O projeto terminou em setembro de 2019, e agora o grupo busca financiamento para uma segunda etapa da pesquisa: o desenvolvimento de produtos (fermentos) com o glúten hidrolisado pelas bactérias láticas. El-Merchefi adianta que o glúten fermentado não vai eliminar ou fazer declinar totalmente o potencial alergênico. “Não é possível dizer que a fermentação vai eliminar toda a toxicidade do glúten para aqueles que são hipersensíveis a ele, mas esse processo pode contribuir para o declínio da toxicidade.”
Marcela Albuquerque deverá testar suas próprias cepas de bactérias láticas para verificar se consegue hidrolisar as proteínas do glúten e, durante o processo, checar se é possível minimizar a reação imunológica na presença de soro sanguíneo de pessoas alérgicas, onde há anticorpos IgE [nos indivíduos alérgicos às proteínas do glúten, o desencadeamento da reação imunológica é mediado por anticorpos IgE].
O interesse central da pesquisadora, no entanto, é verificar quais de suas cepas têm, além de atividade proteolítica forte, algum potencial probiótico. “Além de explorar a capacidade das bactérias láticas em degradar o glúten, e mais especificamente as gliadinas que causam problemas nos celíacos, também seria interessante verificar se elas têm algum potencial probiótico. Porque, se tiverem, pode ser um caminho, um adjuvante no tratamento para essas pessoas. Na verdade, hoje não existe um tratamento para os celíacos: o tratamento é manter uma dieta livre de glúten.”
Ela esclarece que a doença celíaca causa uma inflamação na porção delgada do intestino. “Mas se, de alguma maneira, for possível atenuar a reação inflamatória no intestino manipulando a reação imunológica dessas pessoas através do uso de bactérias láticas com potencial probiótico, o desenvolvimento de novos alimentos funcionais seria uma estratégia para beneficiar a saúde de indivíduos alérgicos ou celíacos.”
A pesquisadora escolheu os lactobacilos, bactérias que se ‘sentem confortáveis’ na porção delgada do intestino humano. “O raciocínio é: uma vez que se consegue mantê-los ali, o próximo passo seria verificar se podem proteger os celíacos contra a reação do sistema imunológico deles próprios frente ao glúten, uma vez que se trata de uma doença autoimune. Mas ainda não estamos no estágio de experimentos em nível clínico, estamos selecionando as bactérias e realizando testes in vitro para checar a atividade proteolítica e, posteriormente, o potencial probiótico.”

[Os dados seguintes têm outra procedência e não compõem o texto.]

(** ** Update, then get *)

(** X18: after a successful update, [get_listing] shows it: each field
    supplied with a value that is not null reads as supplied, every other
    stored field reads as before. *)
Theorem update_then_get
  (listing_id : string) (listing : ResearchListingUpdate.t) (w : world)
  (stored : doc) (t1 t2 t3 : string) (rs : list reply) :
  collection_docs w "research_listings" !! listing_id = Some stored →
  (∃ k, is_Some (non_null_field listing k)) →
  script w = Served t1 :: Served t2 :: Served t3 :: rs →
  ∃ r,
    (get_listing listing_id (update_listing listing_id listing w).2).1 = Ok r ∧
    (∀ k v, non_null_field listing k = Some v → r !! k = Some v) ∧
    (∀ k, k ≠ "id" → non_null_field listing k = None → r !! k = stored !! k).
Proof.
  intros Hstored [k0 [v0 Hk0]] Hs.
  assert (not_none_items (ResearchListingUpdate.dict_exclude_unset listing) ≠ ∅)
    as Hne.
  { intros Hempty.
    pose proof (proj1 (update_data_empty listing) Hempty k0) as Hnone.
    by rewrite Hnone in Hk0. }
  rewrite (update_listing_served _ _ _ _ _ _ _ Hstored Hne Hs). cbn [snd].
  erewrite get_listing_served; [|reflexivity].
  docs_simpl. rewrite lookup_insert_eq. cbn [fst].
  eexists. split; [reflexivity|]. split.
  - intros k v Hk. rewrite lookup_with_id.
    erewrite lookup_union_Some_l; [done|]. by rewrite update_data_lookup.
  - intros k Hid Hk. rewrite lookup_with_id.
    rewrite lookup_union_r by (by rewrite update_data_lookup).
    destruct (stored !! k); [done|]. by rewrite decide_False.
Qed.

Lemma update_then_get_witness :
  ∃ r,
    (get_listing "L1"
       (update_listing "L1" retitle
          (demo_world [Served ""; Served ""; Served ""])).2).1 = Ok r ∧
    r !! "title" = Some (VStr "Verified AI") ∧
    r !! "description" = Some (VStr "...").
Proof.
  destruct (update_then_get "L1" retitle
              (demo_world [Served ""; Served ""; Served ""])
              (ResearchListing.dict demo_listing) "" "" "" [])
    as (r & Hr & Hnew & Hold).
  - vm_compute. reflexivity.
  - exists "title". vm_compute. eauto.
  - reflexivity.
  - exists r. split; [exact Hr|]. split.
    + apply Hnew. vm_compute. reflexivity.
    + rewrite Hold; [vm_compute; reflexivity | done | vm_compute; reflexivity].
Defined.

(** ** Queries that match nothing *)

Lemma filter_nil_no_elem {A} (f : A → bool) (l : list A) :
  (∀ x, x ∈ l → f x = false) → List.filter f l = [].
Proof.
  induction l as [|x l IH]; simpl; [done|]. intros H.
  rewrite (H x) by apply list_elem_of_here.
  apply IH. intros y Hy. apply H. by apply list_elem_of_further.
Qed.

(** X19: a query that matches nothing is not an error.  When no
    application carries the asked [listing_id] (for instance because no
    such listing exists), [get_applications_for_listing] returns the empty
    list; likewise [get_student_applications] for a [student_id] that no
    application carries. *)
Theorem queries_matching_nothing
  (X : string) (w : world) (token : string) (rs : list reply) :
  script w = Served token :: rs →
  ((∀ id d, collection_docs w "applications" !! id = Some d →
      d !! "listing_id" ≠ Some (VStr X)) →
   get_applications_for_listing X w = (Ok [], with_script rs w)) ∧
  ((∀ id d, collection_docs w "applications" !! id = Some d →
      d !! "student_id" ≠ Some (VStr X)) →
   get_student_applications X w = (Ok [], with_script rs w)).
Proof.
  intros Hs. split; intros Hnone.
  - rewrite (get_applications_for_listing_served _ _ _ _ Hs).
    rewrite filter_nil_no_elem; [done|].
    intros [id d] Hin%elem_of_map_to_list. unfold firestore.matches; simpl.
    apply bool_decide_eq_false. by eapply Hnone.
  - rewrite (get_student_applications_served _ _ _ _ Hs).
    rewrite filter_nil_no_elem; [done|].
    intros [id d] Hin%elem_of_map_to_list. unfold firestore.matches; simpl.
    apply bool_decide_eq_false. by eapply Hnone.
Qed.

Lemma queries_matching_nothing_witness :
  get_applications_for_listing "L1" (quiet_world [Served ""]) =
    (Ok [], quiet_world []).
Proof.
  destruct (queries_matching_nothing "L1" (quiet_world [Served ""]) "" [] eq_refl)
    as [Hlisting _].
  apply Hlisting. intros id d.
  change (collection_docs (quiet_world [Served ""]) "applications")
    with (∅ : gmap string doc).
  by rewrite lookup_empty.
Defined.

A bióloga isolou lactobacilos de amostras de diversos produtos fermentados: dois fermentos de trigo, kefir de leite, kefir de água, queijo artesanal de leite cru brasileiro (queijo canastra), e de uma outra amostra de queijo, obtida diretamente de um produtor, junto com a respectiva cultura bacteriana. “Obtive 600 isolados microbianos de 14 amostras; desses 600, tenho 28 potencialmente proteolíticos para glúten, sendo que quatro dos meus isolados tiveram resultado excelente. Agora precisamos verificar o potencial probiótico dessas cepas, in vitro.”